Task to complete:
A full and exact copy of the listing that follows is needed.

------------------------------

(* ===== verification/Routing.v ===== *)
(** * Routing on a VLAN (src/ops-fpa-routing.c)

    An L3 interface traps ARP and DHCP requests, terminates the interface's MAC
    and, for a physical port, owns an internal VLAN.  [ops_fpa_enable_routing_vlan]
    installs four flows and unwinds them on failure; [ops_fpa_disable_routing]
    removes them. *)

From S2P Require Import Prelude Fpa FpaSim Wrap Route Vlan.

Definition ETHERTYPE_IP : Z := 0x0800.
Definition ETHERTYPE_ARP : Z := 0x0806.

Definition mac_ff : mac := replicate 6 0xFF.

Definition OPS_FPA_CONTROL_PKT_COOKIE (type vlanId : Z) : Z := Z.lor (Z.shiftl type 16) vlanId.
Definition OPS_FPA_TERMINATION_COOKIE (vlanId : Z) : Z := vlanId.
Definition OPS_FPA_L2_BRIDGING_COOKIE (vlanId : Z) : Z := vlanId.

(** [struct fpa_l3_intf] of include/ops-fpa-routing.h *)
Record fpa_l3_intf := {
  switchId : Z;
  intf_id : Z;
  vlan_id : Z;
  l3_mac : mac;
  vlan_intf : bool;
  routes_count : Z
}.

#[export] Instance fpa_l3_intf_eq_dec : EqDecision fpa_l3_intf.
Proof. solve_decision. Defined.

Section routing.
Context {F : FPA_SDK}.

(** ** The four flows *)

Definition arp_bcast_entry (e : FPA_FLOW_TABLE_ENTRY_STC) (vid : Z) :
    FPA_FLOW_TABLE_ENTRY_STC :=
  let d := data_control_pkt e in {|
  cookie := OPS_FPA_CONTROL_PKT_COOKIE ETHERTYPE_ARP vid;
  priority := priority e; timeoutIdleTime := timeoutIdleTime e;
  timeoutHardTime := timeoutHardTime e; flowModFlags := flowModFlags e;
  entryType := entryType e;
  data_control_pkt := {|
    cp_entry_type := FPA_CONTROL_PKTS_TYPE_ARP_REQUEST_MESSAGES_E;
    cp_inPort := cp_inPort d; cp_inPortMask := cp_inPortMask d;
    cp_vlanId := vid; cp_vlanIdMask := 0xFFFF;
    cp_dstMac := mac_ff; cp_dstMacMask := mac_ff;
    cp_etherType := ETHERTYPE_ARP; cp_etherTypeMask := 0xFFFF;
    cp_ipProtocol := cp_ipProtocol d; cp_ipProtocolMask := cp_ipProtocolMask d;
    cp_icmpV6Type := cp_icmpV6Type d; cp_icmpV6TypeMask := cp_icmpV6TypeMask d;
    cp_dstL4Port := cp_dstL4Port d; cp_dstL4PortMask := cp_dstL4PortMask d;
    cp_outputPort := FPA_OUTPUT_CONTROLLER;
    cp_clearActions := cp_clearActions d; cp_gotoTableNo := cp_gotoTableNo d |};
  data_vlan := data_vlan e; data_termination := data_termination e;
  data_l2_bridging := data_l2_bridging e; data_l3_unicast := data_l3_unicast e
|}.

------------------------------

Written response:
(* ===== verification/Routing.v ===== *)
(** * Routing on a VLAN (src/ops-fpa-routing.c)

    An L3 interface traps ARP and DHCP requests, terminates the interface's MAC
    and, for a physical port, owns an internal VLAN.  [ops_fpa_enable_routing_vlan]
    installs four flows and unwinds them on failure; [ops_fpa_disable_routing]
    removes them. *)

From S2P Require Import Prelude Fpa FpaSim Wrap Route Vlan.

Definition ETHERTYPE_IP : Z := 0x0800.
Definition ETHERTYPE_ARP : Z := 0x0806.

Definition mac_ff : mac := replicate 6 0xFF.

Definition OPS_FPA_CONTROL_PKT_COOKIE (type vlanId : Z) : Z := Z.lor (Z.shiftl type 16) vlanId.
Definition OPS_FPA_TERMINATION_COOKIE (vlanId : Z) : Z := vlanId.
Definition OPS_FPA_L2_BRIDGING_COOKIE (vlanId : Z) : Z := vlanId.

(** [struct fpa_l3_intf] of include/ops-fpa-routing.h *)
Record fpa_l3_intf := {
  switchId : Z;
  intf_id : Z;
  vlan_id : Z;
  l3_mac : mac;
  vlan_intf : bool;
  routes_count : Z
}.

#[export] Instance fpa_l3_intf_eq_dec : EqDecision fpa_l3_intf.
Proof. solve_decision. Defined.

Section routing.
Context {F : FPA_SDK}.

(** ** The four flows *)

Definition arp_bcast_entry (e : FPA_FLOW_TABLE_ENTRY_STC) (vid : Z) :
    FPA_FLOW_TABLE_ENTRY_STC :=
  let d := data_control_pkt e in {|
  cookie := OPS_FPA_CONTROL_PKT_COOKIE ETHERTYPE_ARP vid;
  priority := priority e; timeoutIdleTime := timeoutIdleTime e;
  timeoutHardTime := timeoutHardTime e; flowModFlags := flowModFlags e;
  entryType := entryType e;
  data_control_pkt := {|
    cp_entry_type := FPA_CONTROL_PKTS_TYPE_ARP_REQUEST_MESSAGES_E;
    cp_inPort := cp_inPort d; cp_inPortMask := cp_inPortMask d;
    cp_vlanId := vid; cp_vlanIdMask := 0xFFFF;
    cp_dstMac := mac_ff; cp_dstMacMask := mac_ff;
    cp_etherType := ETHERTYPE_ARP; cp_etherTypeMask := 0xFFFF;
    cp_ipProtocol := cp_ipProtocol d; cp_ipProtocolMask := cp_ipProtocolMask d;
    cp_icmpV6Type := cp_icmpV6Type d; cp_icmpV6TypeMask := cp_icmpV6TypeMask d;
    cp_dstL4Port := cp_dstL4Port d; cp_dstL4PortMask := cp_dstL4PortMask d;
    cp_outputPort := FPA_OUTPUT_CONTROLLER;
    cp_clearActions := cp_clearActions d; cp_gotoTableNo := cp_gotoTableNo d |};
  data_vlan := data_vlan e; data_termination := data_termination e;
  data_l2_bridging := data_l2_bridging e; data_l3_unicast := data_l3_unicast e
|}.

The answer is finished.